Chemical denaturation and modification of ovalbumin alters its dependence on ubiquitin conjugation for class I antigen presentation.

Class I presentation of microinjected native OVA by a temperature-sensitive ubiquitin conjugation mutant, ts85, but not wild-type murine cells, was markedly inhibited following incubation at a nonpermissive temperature. In contrast, the nonpermissive temperature did not affect class I presentation of a minimal OVA peptide expressed in the cytosol. Therefore, these results provide a second example in which a temperature sensitive mutation in the ubiquitin conjugation pathway inhibits MHC class I presentation of native OVA. Surprisingly, incubation at the nonpermissive temperature did not inhibit class I presentation of chemically denatured and alkylated OVA microinjected into the cytosol of mutant cells. Similarly, the presentation of endogenously synthesized OVA (which is expressed from a recombinant vaccinia virus and, presumably, is misfolded in the cytosol) was also not inhibited in both mutant cell lines.

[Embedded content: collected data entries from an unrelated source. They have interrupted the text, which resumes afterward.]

(* ===== verification/TypeNames.v ===== *)
(** * Type names of the server

    The parsers of lib/encoder.js that turn type names into descriptions:
    [parseFqTypeName] for marshal class names, [parseTypeName] for CQL names,
    [parseKeyTypes] for key validators, with [parseParams], [parseVectorTypeArgs] and
    [parseUdtName].  Strings are addressed with a start index and a length, as in the
    source. *)

From S2P Require Import Prelude JsNumber Buffer JsString Utf8 CqlTypes.

(** ** String operations *)

(** [s.substr(start, len)] *)
Definition substr (s : jsstr) (start : nat) (len : Z) : jsstr := take (Z.to_nat len) (drop start s).

(** [s.substring(a, b)]: the bounds are clamped and put in order. *)
Definition substring (s : jsstr) (a b : Z) : jsstr :=
  let a := Z.min (Z.max a 0) (slen s) in
  let b := Z.min (Z.max b 0) (slen s) in
  substr s (Z.to_nat (Z.min a b)) (Z.max a b - Z.min a b).

(** [s.indexOf(sub, start)] *)
Fixpoint index_of_loop (sub s : jsstr) (i : Z) : Z :=
  if starts_with sub s then i
  else match s with [] => -1 | _ :: s => index_of_loop sub s (i + 1) end.

Definition index_of (sub s : jsstr) (start : nat) : Z :=
  index_of_loop sub (drop start s) (Z.min (Z.of_nat start) (slen s)).

(** [s.indexOf(sub, start) === start] *)
Definition at_index (sub s : jsstr) (start : nat) : bool := index_of sub s start =? Z.of_nat start.

(** ** Names *)

Module names.

Definition marshal (s : string) : jsstr := js "org.apache.cassandra.db.marshal." ++ js s.

Definition list := Eval vm_compute in marshal "ListType".
Definition set := Eval vm_compute in marshal "SetType".
Definition map := Eval vm_compute in marshal "MapType".
Definition udt := Eval vm_compute in marshal "UserType".
Definition tuple := Eval vm_compute in marshal "TupleType".
Definition frozen := Eval vm_compute in marshal "FrozenType".
Definition reversed := Eval vm_compute in marshal "ReversedType".
Definition composite := Eval vm_compute in marshal "CompositeType".
Definition empty := Eval vm_compute in marshal "EmptyType".
Definition collection := Eval vm_compute in marshal "ColumnToCollectionType".
Definition duration := Eval vm_compute in marshal "DurationType".
Definition vector := Eval vm_compute in marshal "VectorType".

(** The CQL names. *)
Definition cql_frozen := js "frozen".
Definition cql_list := js "list".
Definition cql_set := js "set".
Definition cql_map := js "map".
Definition cql_tuple := js "tuple".
Definition cql_empty := js "empty".
Definition cql_duration := js "duration".
Definition cql_vector := js "vector".

End names.

Definition singleTypeNames : list (jsstr * Z) := Eval vm_compute in
  [(names.marshal "UTF8Type", dataTypes.varchar);
   (names.marshal "AsciiType", dataTypes.ascii);
   (names.marshal "UUIDType", dataTypes.uuid);
   (names.marshal "TimeUUIDType", dataTypes.timeuuid);
   (names.marshal "Int32Type", dataTypes.int);
   (names.marshal "BytesType", dataTypes.blob);
   (names.marshal "FloatType", dataTypes.float);
   (names.marshal "DoubleType", dataTypes.double);
   (names.marshal "BooleanType", dataTypes.boolean);
   (names.marshal "InetAddressType", dataTypes.inet);
   (names.marshal "SimpleDateType", dataTypes.date);
   (names.marshal "TimeType", dataTypes.time);
   (names.marshal "ShortType", dataTypes.smallint);
   (names.marshal "ByteType", dataTypes.tinyint);
   (names.marshal "DateType", dataTypes.timestamp);
   (names.marshal "TimestampType", dataTypes.timestamp);
   (names.marshal "LongType", dataTypes.bigint);
   (names.marshal "DecimalType", dataTypes.decimal);
   (names.marshal "IntegerType", dataTypes.varint);
   (names.marshal "CounterColumnType", dataTypes.counter)].

Definition single_code (name : jsstr) : option Z :=
  snd <$> List.find (fun e => bool_decide (fst e = name)) singleTypeNames.

Definition singleFqTypeNamesLength : Z :=
  fold_left (fun previous e => if previous <? slen (fst e) then slen (fst e) else previous)
            singleTypeNames 0.

(** ** parseParams *)

(** The loop over the characters of the window; the current parameter is [cur]. *)
Fixpoint parseParams_loop (open close level : Z) (cur w : jsstr) : list jsstr :=
  match w with
  | [] => [rev cur]
  | c :: w =>
      let level := if c =? open then level + 1 else level in
      let level := if c =? close then level - 1 else level in
      if (level =? 0) && (c =? 44) then rev cur :: parseParams_loop open close level [] w
      else parseParams_loop open close level (c :: cur) w
  end.

Definition parseParams (value : jsstr) (startIndex : nat) (length : Z) (open close : Z) : list jsstr :=
  parseParams_loop open close 0 [] (substr value startIndex length).

Definition not_valid {A} : result A := Err (TypeError "Not a valid type").

Definition parseVectorTypeArgs {A} (typeName stringToExclude : jsstr)
    (subtypeResolveFn : jsstr -> result A) : result (A * number) :=
  let argsStartIndex := (length stringToExclude + 1)%nat in
  let argsLength := slen typeName - (slen stringToExclude + 2) in
  match parseParams typeName argsStartIndex argsLength 40 41 with
  | [p0; p1] => t ← subtypeResolveFn (trim p0); Ok (t, int_number (parseInt (trim p1) 10))
  | _ => not_valid
  end.

(** ** Class names *)

(** A recursive call: the text, a start index and a length (0 for none). *)
Definition fq_call : Type := jsstr -> nat -> Z -> result columnInfo.

Definition parseUdtField (rec : fq_call) (p : jsstr) : result (jsstr * columnInfo) :=
  let separatorIndex := index_of [58] p 0 in
  fieldType ← rec p (Z.to_nat (separatorIndex + 1)) (slen p - (separatorIndex + 1));
  Ok (utf8_decode (hex_decode (substr p 0 separatorIndex)), fieldType).

Definition parseUdtName (rec : fq_call) (typeName : jsstr) (startIndex : nat) (length : Z)
    : result (cinfo columnInfo) :=
  match parseParams typeName startIndex length 40 41 with
  | keyspace :: name :: params =>
      fields ← traverse (parseUdtField rec) params;
      Ok (UdtInfo keyspace (utf8_decode (hex_decode name)) fields)
  | _ => not_valid
  end.

(** Skips [name(]: the rest of the call sees the arguments. *)
Definition strip_token (name : jsstr) (startIndex : nat) (len : Z) : nat * Z :=
  ((startIndex + length name + 1)%nat, len - (slen name + 2)).

(** The branch for names longer than any simple one. *)
Definition parseFq_complex (rec : fq_call) (typeName : jsstr) (startIndex : nat) (length : Z)
    (options : typeOptions) : result columnInfo :=
  let params := fun name =>
    let '(s, l) := strip_token name startIndex length in parseParams typeName s l 40 41 in
  let call := fun p => rec p O 0 in
  let ci := fun code info => CI code info (Some options) in
  if at_index names.list typeName startIndex then
    match params names.list with
    | [p] => info ← call p; Ok (ci dataTypes.list (TypeInfo info))
    | _ => not_valid
    end
  else if at_index names.set typeName startIndex then
    match params names.set with
    | [p] => info ← call p; Ok (ci dataTypes.set (TypeInfo info))
    | _ => not_valid
    end
  else if at_index names.map typeName startIndex then
    match params names.map with
    | [k; v] => k ← call k; v ← call v; Ok (ci dataTypes.map (TypesInfo [k; v]))
    | _ => not_valid
    end
  else if at_index names.udt typeName startIndex then
    let '(s, l) := strip_token names.udt startIndex length in
    info ← parseUdtName rec typeName s l; Ok (ci dataTypes.udt info)
  else if at_index names.tuple typeName startIndex then
    info ← traverse call (params names.tuple); Ok (ci dataTypes.tuple (TypesInfo info))
  else if at_index names.vector typeName startIndex then
    '(t, dim) ← parseVectorTypeArgs typeName names.vector call;
    Ok (ci dataTypes.custom (VectorInfo t dim))
  else Ok (ci dataTypes.custom (StrInfo (substr typeName startIndex length))).

Definition parseFq_body (rec : fq_call) (typeName : jsstr) (startIndex : nat) (length : Z)
    : result columnInfo :=
  let length := if length =? 0 then slen typeName else length in
  let isReversed := (slen names.reversed <? length) &&
                    (index_of names.reversed typeName 0 =? Z.of_nat startIndex) in
  let '(startIndex, length) :=
    if isReversed then strip_token names.reversed startIndex length else (startIndex, length) in
  let isFrozen := (slen names.frozen <? length) && at_index names.frozen typeName startIndex in
  let '(startIndex, length) :=
    if isFrozen then strip_token names.frozen startIndex length else (startIndex, length) in
  let options := mkOptions isFrozen isReversed in
  if bool_decide (typeName = names.empty) then
    Ok (CI dataTypes.custom (StrInfo (js "empty")) (Some options))
  else if length <=? singleFqTypeNamesLength then
    let typeName := if (0 <? startIndex)%nat then substr typeName startIndex length else typeName in
    match single_code typeName with
    | Some typeCode => Ok (CI typeCode NoInfo (Some options))
    | None =>
        if bool_decide (typeName = names.duration)
        then Ok (CI dataTypes.duration NoInfo (Some options))
        else not_valid
    end
  else parseFq_complex rec typeName startIndex length options.

(** Every recursive call is on a proper part of the text. *)
Fixpoint parseFq_fuel (fuel : nat) (typeName : jsstr) (startIndex : nat) (length : Z)
    : result columnInfo :=
  match fuel with
  | O => Err (DriverInternalError "fuel")
  | S fuel => parseFq_body (parseFq_fuel fuel) typeName startIndex length
  end.

Definition parseFqTypeName (typeName : jsstr) : result columnInfo :=
  parseFq_fuel (S (length typeName)) typeName O 0.

(** ** Key validators *)

Record keyState : Type := mkKey {
  k_types : list jsstr; k_start : Z; k_nested : Z; k_inCollection : bool; k_hasCollections : bool }.

(** One turn of the loop at position [i]: the new state, and the position. *)
Definition parseKeyTypes_step (typesString : jsstr) (i : Z) (st : keyState) : keyState * Z :=
  match typesString !! Z.to_nat i with
  | Some 44 =>
      if 0 <? k_nested st then (st, i)
      else
        let start := if k_inCollection st
                     then index_of [58] typesString (Z.to_nat (k_start st)) + 1 else k_start st in
        (mkKey (k_types st ++ [substring typesString start i]) (i + 1) (k_nested st)
               (k_inCollection st) (k_hasCollections st), i)
  | Some 40 =>
      if (k_nested st =? 0) && at_index names.collection typesString (Z.to_nat (k_start st))
      then (mkKey (k_types st) (i + 1) (k_nested st) true true, i + 1)
      else (mkKey (k_types st) (k_start st) (k_nested st + 1) (k_inCollection st) (k_hasCollections st), i)
  | Some 41 =>
      if k_inCollection st && (k_nested st =? 0)
      then (mkKey (k_types st ++ [substring typesString
                     (index_of [58] typesString (Z.to_nat (k_start st)) + 1) i])
                  (i + 1) (k_nested st) (k_inCollection st) (k_hasCollections st), i)
      else (mkKey (k_types st) (k_start st) (k_nested st - 1) (k_inCollection st) (k_hasCollections st), i)
  | _ => (st, i)
  end.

Methylation of the lysine groups in denatured OVA, which blocks ubiquitin conjugation, reduced but did not eliminate the presentation of denatured OVA, providing evidence for both ubiquitin-dependent and ubiquitin-independent pathways for class I presentation. In contrast, a proteasome inhibitor blocked class I presentation of all forms of OVA, while a control peptide aldehyde was not inhibitory. These results indicate that modification of the structure of a protein can influence its requirements for ubiquitin conjugation for efficient class I presentation, with the key alteration possibly being the loss of proper conformation. However, regardless of the form of the Ag, the proteasome appears to be required for generating peptides from both endogenously synthesized and microinjected OVA for class I presentation.